Reproduce only the lines of the material below that start at the line containing "EPoll (p : pid)" and stop at the line containing "next_pid : pid;". Keep both end lines.

Source data –

[Start of Attachment]

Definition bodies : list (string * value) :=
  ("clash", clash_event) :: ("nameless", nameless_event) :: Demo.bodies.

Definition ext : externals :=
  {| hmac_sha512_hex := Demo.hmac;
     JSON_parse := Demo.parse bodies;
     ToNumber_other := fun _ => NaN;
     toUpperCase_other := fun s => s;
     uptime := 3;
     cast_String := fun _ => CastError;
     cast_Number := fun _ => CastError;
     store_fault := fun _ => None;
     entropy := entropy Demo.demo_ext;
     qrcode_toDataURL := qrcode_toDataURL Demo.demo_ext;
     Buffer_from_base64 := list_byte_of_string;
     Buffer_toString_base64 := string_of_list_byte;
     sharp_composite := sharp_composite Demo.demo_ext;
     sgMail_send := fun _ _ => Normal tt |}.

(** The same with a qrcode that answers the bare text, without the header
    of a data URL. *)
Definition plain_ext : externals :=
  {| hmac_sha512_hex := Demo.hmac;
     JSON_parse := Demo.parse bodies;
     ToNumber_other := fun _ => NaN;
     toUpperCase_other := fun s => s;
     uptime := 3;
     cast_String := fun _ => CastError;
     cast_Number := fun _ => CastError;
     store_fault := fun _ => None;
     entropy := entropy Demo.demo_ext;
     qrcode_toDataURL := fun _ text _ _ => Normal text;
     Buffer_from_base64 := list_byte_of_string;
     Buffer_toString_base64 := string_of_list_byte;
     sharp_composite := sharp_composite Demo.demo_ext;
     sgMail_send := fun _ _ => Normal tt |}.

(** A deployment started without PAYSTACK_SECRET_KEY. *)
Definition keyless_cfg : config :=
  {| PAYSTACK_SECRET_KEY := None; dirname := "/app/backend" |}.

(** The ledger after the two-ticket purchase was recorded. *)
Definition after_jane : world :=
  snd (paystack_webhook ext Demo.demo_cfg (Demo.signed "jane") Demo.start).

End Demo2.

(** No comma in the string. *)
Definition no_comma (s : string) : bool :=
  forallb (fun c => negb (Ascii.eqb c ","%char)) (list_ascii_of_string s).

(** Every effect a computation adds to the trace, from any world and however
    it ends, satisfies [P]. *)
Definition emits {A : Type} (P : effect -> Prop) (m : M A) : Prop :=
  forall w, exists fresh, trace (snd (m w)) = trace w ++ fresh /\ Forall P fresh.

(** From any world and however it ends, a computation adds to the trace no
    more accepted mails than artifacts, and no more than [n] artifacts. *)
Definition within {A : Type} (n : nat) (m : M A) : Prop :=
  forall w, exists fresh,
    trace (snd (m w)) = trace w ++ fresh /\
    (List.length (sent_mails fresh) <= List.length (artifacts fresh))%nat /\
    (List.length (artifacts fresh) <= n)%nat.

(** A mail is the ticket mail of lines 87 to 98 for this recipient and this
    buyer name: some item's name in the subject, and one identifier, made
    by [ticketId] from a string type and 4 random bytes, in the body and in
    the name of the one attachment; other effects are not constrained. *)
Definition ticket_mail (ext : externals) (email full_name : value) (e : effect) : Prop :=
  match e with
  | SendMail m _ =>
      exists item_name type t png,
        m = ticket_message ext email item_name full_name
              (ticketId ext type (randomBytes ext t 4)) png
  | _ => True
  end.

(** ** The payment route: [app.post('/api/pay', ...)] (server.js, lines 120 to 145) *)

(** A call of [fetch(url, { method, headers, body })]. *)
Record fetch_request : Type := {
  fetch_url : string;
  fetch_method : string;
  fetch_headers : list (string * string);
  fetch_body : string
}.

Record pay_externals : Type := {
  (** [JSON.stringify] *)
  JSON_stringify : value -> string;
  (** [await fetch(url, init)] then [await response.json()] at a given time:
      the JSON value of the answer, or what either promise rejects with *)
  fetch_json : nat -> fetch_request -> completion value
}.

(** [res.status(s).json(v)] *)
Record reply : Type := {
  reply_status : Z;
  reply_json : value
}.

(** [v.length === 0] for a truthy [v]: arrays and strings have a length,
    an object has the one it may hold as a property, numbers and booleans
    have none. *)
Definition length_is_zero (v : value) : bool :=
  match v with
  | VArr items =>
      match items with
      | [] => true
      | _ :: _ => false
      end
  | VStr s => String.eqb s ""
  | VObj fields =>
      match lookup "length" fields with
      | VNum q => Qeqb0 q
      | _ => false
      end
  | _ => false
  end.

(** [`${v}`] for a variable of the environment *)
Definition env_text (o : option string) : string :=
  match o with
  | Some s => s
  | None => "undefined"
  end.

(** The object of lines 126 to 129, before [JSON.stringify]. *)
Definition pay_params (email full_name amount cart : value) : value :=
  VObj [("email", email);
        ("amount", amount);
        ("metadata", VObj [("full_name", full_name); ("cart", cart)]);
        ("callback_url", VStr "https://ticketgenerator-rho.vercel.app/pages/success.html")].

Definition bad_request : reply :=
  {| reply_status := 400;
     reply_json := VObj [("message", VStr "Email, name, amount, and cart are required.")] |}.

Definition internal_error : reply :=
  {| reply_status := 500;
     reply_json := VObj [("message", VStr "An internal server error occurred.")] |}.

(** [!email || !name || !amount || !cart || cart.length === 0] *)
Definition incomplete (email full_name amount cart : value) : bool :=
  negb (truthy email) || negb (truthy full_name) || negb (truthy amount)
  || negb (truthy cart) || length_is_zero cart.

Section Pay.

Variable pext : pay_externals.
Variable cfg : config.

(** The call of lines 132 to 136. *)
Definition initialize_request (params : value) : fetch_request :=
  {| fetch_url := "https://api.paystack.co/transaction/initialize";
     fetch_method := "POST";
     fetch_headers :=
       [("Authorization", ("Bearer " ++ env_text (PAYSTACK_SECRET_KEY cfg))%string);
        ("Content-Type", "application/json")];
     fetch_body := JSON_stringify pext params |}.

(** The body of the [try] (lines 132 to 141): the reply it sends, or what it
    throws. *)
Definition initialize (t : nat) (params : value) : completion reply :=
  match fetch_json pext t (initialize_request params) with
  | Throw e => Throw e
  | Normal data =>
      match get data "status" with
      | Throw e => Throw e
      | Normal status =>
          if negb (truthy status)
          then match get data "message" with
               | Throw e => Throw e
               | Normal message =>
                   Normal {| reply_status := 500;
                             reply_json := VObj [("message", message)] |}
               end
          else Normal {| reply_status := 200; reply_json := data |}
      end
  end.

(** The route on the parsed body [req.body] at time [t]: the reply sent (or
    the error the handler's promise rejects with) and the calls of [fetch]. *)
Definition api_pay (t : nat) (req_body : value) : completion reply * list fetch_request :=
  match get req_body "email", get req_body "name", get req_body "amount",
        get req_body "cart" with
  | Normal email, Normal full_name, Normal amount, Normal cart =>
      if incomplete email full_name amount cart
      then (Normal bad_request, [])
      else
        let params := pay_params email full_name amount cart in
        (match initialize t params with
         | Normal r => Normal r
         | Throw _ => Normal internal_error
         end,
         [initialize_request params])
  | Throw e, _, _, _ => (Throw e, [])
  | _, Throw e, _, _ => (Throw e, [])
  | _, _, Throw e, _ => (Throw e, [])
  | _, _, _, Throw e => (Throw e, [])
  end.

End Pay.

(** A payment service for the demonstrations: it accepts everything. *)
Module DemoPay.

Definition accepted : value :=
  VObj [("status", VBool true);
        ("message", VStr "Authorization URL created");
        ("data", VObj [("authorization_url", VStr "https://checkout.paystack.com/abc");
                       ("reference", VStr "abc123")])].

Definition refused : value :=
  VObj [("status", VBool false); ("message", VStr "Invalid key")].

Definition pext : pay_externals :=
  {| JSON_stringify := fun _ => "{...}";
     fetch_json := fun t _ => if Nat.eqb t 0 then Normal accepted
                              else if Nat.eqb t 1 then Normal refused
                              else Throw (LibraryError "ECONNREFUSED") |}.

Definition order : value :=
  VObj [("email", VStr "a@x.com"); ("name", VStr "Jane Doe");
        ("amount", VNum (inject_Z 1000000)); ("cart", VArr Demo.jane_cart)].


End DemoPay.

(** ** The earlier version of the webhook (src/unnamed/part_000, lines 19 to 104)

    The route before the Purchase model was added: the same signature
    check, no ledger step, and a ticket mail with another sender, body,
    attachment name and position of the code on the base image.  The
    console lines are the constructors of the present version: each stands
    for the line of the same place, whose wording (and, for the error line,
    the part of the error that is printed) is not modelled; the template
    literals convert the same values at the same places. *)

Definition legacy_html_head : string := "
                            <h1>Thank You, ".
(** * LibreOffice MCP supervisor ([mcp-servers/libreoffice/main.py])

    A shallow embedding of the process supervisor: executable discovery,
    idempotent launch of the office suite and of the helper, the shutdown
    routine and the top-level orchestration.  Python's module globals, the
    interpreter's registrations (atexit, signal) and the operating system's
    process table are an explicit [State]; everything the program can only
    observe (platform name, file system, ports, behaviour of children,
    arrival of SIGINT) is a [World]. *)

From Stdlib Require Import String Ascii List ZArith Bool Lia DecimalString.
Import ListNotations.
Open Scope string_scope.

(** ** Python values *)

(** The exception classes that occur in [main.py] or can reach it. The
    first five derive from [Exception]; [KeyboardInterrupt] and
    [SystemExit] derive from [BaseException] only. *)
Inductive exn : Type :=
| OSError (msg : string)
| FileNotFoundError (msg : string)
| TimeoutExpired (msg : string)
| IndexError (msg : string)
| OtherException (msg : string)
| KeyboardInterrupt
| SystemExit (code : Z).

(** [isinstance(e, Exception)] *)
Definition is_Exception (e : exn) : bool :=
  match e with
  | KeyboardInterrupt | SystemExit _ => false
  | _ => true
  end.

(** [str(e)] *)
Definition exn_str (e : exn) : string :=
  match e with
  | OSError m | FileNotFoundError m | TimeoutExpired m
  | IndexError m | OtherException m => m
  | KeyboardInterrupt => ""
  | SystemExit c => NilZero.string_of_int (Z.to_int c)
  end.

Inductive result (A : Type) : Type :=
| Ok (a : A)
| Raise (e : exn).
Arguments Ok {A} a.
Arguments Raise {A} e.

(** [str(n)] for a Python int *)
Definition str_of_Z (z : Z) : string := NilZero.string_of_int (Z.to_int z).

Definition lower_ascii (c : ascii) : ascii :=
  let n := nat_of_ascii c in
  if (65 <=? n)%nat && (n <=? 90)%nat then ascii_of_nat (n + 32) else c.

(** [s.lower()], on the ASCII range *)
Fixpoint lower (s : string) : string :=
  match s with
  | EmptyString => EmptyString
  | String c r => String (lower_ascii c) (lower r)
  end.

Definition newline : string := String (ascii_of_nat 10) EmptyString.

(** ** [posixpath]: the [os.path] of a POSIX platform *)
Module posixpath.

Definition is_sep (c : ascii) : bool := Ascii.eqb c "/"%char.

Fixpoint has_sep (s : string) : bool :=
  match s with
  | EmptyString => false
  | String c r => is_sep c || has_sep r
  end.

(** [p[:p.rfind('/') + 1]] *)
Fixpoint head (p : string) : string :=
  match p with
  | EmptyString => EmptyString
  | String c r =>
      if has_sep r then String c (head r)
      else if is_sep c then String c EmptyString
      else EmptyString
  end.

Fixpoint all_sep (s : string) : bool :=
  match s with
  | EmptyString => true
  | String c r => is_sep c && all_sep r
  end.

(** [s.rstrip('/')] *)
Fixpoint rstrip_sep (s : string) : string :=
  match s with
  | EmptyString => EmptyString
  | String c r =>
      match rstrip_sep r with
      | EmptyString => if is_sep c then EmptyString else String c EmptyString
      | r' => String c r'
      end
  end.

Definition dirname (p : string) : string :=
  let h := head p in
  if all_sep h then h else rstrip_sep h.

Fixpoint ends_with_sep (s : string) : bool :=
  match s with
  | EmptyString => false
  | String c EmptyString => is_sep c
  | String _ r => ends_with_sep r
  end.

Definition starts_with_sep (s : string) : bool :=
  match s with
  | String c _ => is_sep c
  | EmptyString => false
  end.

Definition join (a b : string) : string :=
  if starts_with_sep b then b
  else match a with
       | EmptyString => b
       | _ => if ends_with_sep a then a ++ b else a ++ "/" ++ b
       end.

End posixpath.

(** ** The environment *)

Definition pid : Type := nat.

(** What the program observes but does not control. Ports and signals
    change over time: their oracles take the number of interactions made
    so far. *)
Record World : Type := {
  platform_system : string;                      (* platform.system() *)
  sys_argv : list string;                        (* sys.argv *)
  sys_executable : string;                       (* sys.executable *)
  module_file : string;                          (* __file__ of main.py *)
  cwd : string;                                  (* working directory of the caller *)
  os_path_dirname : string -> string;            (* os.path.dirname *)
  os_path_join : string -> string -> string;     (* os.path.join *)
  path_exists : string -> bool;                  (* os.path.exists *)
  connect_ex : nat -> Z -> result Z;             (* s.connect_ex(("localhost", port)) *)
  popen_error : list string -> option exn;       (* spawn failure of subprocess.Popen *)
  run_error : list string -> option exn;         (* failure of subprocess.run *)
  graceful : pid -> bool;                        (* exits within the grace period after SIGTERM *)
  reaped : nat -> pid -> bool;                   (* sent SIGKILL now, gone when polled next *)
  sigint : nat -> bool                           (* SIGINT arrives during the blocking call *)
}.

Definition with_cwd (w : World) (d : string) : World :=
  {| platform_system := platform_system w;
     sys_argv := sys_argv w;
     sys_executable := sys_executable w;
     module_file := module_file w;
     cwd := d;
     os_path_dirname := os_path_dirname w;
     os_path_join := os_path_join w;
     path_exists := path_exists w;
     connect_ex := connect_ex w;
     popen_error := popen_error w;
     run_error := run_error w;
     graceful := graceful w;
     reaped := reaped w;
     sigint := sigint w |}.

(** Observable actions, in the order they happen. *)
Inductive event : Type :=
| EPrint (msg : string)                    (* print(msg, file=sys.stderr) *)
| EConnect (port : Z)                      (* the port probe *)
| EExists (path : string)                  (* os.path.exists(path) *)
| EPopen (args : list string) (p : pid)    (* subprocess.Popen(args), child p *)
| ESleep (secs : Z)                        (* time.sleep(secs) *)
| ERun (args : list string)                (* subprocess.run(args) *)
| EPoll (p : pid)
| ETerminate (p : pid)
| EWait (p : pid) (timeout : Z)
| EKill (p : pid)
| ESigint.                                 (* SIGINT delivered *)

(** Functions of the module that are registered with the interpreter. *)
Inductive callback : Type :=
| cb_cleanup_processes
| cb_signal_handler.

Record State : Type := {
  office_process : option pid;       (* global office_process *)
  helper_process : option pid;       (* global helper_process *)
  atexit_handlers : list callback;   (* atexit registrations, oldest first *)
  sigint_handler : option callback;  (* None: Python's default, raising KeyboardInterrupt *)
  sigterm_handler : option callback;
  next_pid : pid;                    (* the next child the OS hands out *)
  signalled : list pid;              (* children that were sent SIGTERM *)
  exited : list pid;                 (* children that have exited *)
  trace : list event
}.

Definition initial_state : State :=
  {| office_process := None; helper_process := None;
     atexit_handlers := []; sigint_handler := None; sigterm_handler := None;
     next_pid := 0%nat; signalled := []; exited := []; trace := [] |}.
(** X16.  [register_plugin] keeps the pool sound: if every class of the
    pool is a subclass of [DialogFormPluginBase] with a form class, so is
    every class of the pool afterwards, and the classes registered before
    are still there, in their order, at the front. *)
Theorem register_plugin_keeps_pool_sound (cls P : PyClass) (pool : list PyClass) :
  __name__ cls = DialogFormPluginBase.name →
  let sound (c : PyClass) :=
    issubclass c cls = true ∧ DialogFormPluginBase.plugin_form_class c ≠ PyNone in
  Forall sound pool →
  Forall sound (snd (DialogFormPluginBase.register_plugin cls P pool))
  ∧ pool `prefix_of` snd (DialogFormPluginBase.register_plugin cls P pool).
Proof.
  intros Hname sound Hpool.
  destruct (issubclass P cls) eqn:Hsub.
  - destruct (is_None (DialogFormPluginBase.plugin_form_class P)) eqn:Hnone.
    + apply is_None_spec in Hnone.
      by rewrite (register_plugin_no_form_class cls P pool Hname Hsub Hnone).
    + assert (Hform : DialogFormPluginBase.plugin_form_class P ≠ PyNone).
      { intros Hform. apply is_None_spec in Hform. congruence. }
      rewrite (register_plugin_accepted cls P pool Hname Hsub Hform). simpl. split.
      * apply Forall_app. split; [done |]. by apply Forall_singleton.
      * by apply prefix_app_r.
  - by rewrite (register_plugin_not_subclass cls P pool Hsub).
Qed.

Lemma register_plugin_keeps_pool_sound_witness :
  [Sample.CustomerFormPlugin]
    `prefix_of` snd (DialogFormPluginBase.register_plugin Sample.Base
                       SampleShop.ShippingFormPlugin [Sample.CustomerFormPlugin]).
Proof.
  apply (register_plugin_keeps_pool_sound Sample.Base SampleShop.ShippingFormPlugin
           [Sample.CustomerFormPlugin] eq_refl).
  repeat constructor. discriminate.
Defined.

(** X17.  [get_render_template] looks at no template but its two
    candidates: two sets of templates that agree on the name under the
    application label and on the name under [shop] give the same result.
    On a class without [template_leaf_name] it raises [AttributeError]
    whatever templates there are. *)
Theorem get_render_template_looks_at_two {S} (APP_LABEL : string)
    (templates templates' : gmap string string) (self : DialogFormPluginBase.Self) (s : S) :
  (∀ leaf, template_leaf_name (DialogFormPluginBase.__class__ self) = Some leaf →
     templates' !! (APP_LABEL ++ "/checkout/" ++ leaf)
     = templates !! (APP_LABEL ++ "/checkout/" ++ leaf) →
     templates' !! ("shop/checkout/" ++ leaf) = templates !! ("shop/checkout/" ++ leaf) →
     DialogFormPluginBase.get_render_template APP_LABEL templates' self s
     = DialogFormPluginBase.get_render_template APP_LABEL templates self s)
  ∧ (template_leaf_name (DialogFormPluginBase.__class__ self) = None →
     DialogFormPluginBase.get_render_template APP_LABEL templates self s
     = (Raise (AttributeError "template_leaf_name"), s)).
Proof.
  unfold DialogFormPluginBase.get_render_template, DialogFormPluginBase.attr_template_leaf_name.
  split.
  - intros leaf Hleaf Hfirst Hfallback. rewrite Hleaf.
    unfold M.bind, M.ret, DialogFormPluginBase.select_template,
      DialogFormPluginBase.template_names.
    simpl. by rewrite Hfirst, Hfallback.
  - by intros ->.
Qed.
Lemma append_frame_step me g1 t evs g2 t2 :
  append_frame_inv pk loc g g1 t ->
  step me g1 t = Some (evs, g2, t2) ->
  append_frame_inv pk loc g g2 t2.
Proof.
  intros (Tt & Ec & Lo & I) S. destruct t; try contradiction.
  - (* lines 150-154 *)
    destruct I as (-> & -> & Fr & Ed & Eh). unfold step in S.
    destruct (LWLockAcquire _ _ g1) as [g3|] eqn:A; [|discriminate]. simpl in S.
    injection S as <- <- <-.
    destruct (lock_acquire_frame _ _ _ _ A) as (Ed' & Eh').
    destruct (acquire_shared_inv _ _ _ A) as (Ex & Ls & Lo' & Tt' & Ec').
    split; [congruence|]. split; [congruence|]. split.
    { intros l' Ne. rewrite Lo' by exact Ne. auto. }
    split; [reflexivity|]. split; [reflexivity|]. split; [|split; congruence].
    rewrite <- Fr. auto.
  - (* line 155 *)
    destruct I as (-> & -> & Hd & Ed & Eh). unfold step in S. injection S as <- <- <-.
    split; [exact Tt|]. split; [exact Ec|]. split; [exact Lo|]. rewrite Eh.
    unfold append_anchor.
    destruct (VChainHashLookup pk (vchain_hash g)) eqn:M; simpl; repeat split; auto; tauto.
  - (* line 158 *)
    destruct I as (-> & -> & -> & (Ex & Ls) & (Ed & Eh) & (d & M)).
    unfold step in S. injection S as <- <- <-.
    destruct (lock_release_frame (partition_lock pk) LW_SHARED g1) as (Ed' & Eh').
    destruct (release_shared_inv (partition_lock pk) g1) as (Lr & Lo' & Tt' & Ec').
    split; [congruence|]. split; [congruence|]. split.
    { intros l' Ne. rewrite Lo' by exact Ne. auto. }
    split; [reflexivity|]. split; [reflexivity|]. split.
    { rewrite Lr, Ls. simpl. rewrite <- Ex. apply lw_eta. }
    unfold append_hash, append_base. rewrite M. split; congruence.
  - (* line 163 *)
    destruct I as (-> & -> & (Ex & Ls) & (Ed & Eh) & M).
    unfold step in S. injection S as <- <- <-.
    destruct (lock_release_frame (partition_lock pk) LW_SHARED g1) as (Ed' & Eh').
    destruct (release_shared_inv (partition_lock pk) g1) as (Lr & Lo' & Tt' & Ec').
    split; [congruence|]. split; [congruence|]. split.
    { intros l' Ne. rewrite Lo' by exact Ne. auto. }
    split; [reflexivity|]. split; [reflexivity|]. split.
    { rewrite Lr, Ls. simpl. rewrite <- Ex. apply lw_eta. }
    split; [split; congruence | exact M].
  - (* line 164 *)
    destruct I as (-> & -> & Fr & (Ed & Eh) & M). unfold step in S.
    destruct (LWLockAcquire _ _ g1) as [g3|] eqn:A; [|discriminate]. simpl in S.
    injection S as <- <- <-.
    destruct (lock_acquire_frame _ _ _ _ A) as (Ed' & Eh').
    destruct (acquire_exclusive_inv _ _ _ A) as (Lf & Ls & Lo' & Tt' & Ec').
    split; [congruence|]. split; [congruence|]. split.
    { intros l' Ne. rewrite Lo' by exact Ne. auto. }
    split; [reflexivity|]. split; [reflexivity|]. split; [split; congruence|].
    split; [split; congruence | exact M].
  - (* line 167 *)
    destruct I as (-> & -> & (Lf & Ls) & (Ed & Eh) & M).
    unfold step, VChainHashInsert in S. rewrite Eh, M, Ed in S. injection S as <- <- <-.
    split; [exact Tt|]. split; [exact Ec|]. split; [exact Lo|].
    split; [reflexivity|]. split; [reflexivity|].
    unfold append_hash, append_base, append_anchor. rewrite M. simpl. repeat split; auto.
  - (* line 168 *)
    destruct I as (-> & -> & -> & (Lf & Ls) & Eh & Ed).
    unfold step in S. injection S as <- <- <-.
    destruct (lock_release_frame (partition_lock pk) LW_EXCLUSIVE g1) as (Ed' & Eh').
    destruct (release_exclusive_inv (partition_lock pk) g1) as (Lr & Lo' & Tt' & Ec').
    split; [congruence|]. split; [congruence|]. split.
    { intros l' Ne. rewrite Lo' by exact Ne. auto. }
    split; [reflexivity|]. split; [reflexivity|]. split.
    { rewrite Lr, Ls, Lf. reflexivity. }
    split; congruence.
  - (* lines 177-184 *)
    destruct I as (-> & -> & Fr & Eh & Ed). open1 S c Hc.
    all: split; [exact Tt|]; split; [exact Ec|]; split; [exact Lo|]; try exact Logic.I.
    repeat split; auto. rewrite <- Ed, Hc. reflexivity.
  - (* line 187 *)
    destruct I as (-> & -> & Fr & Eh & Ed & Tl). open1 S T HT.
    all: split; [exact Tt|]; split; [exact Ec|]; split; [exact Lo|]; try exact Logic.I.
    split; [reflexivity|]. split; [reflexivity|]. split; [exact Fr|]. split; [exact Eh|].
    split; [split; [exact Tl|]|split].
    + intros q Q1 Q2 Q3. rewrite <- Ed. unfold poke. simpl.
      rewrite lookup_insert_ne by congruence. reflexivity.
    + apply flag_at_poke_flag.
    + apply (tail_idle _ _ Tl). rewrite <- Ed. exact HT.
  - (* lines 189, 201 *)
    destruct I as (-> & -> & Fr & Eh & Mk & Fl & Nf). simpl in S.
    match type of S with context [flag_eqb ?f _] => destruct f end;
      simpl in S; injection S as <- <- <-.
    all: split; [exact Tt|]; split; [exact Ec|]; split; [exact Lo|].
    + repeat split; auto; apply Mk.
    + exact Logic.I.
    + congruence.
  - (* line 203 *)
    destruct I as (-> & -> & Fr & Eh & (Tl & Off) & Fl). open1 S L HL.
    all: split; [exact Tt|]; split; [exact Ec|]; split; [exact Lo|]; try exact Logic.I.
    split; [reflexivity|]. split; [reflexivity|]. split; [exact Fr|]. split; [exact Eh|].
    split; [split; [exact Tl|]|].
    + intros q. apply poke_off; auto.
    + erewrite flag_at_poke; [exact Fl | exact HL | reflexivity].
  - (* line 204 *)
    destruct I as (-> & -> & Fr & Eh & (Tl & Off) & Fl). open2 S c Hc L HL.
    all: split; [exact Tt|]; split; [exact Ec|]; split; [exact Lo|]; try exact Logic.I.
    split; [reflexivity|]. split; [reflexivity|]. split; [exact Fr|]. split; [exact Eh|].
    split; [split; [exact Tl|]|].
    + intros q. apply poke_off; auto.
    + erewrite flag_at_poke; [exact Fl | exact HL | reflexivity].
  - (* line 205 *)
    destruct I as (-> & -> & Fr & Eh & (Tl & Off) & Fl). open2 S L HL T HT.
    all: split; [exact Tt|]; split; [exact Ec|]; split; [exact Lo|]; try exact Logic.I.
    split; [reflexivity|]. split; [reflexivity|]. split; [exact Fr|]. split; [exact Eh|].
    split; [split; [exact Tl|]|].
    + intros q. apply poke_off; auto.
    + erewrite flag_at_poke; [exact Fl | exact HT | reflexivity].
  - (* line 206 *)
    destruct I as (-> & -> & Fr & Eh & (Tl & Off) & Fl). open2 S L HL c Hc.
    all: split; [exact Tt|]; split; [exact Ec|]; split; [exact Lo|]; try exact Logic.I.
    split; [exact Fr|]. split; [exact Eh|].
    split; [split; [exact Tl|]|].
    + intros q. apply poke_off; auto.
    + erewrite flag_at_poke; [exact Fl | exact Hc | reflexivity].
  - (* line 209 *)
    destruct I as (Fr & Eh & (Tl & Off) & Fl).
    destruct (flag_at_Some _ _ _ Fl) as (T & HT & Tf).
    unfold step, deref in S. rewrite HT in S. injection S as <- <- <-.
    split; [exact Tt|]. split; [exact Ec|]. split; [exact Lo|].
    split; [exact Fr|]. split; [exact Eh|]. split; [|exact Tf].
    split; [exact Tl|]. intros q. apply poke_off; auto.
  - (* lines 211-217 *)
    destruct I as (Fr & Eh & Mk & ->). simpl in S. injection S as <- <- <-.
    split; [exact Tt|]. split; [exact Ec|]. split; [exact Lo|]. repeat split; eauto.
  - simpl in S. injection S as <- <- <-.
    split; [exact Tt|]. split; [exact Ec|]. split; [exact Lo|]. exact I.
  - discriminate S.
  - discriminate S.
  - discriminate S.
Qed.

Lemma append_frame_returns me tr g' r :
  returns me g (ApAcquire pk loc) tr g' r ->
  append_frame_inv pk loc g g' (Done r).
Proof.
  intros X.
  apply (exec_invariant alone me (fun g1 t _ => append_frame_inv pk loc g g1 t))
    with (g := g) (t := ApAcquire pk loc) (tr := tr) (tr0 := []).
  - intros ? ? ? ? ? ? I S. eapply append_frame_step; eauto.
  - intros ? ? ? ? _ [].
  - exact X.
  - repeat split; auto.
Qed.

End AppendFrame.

[End of Attachment]

Task solution –
| EPoll (p : pid)
| ETerminate (p : pid)
| EWait (p : pid) (timeout : Z)
| EKill (p : pid)
| ESigint.                                 (* SIGINT delivered *)

(** Functions of the module that are registered with the interpreter. *)
Inductive callback : Type :=
| cb_cleanup_processes
| cb_signal_handler.

Record State : Type := {
  office_process : option pid;       (* global office_process *)
  helper_process : option pid;       (* global helper_process *)
  atexit_handlers : list callback;   (* atexit registrations, oldest first *)
  sigint_handler : option callback;  (* None: Python's default, raising KeyboardInterrupt *)
  sigterm_handler : option callback;
  next_pid : pid;                    (* the next child the OS hands out *)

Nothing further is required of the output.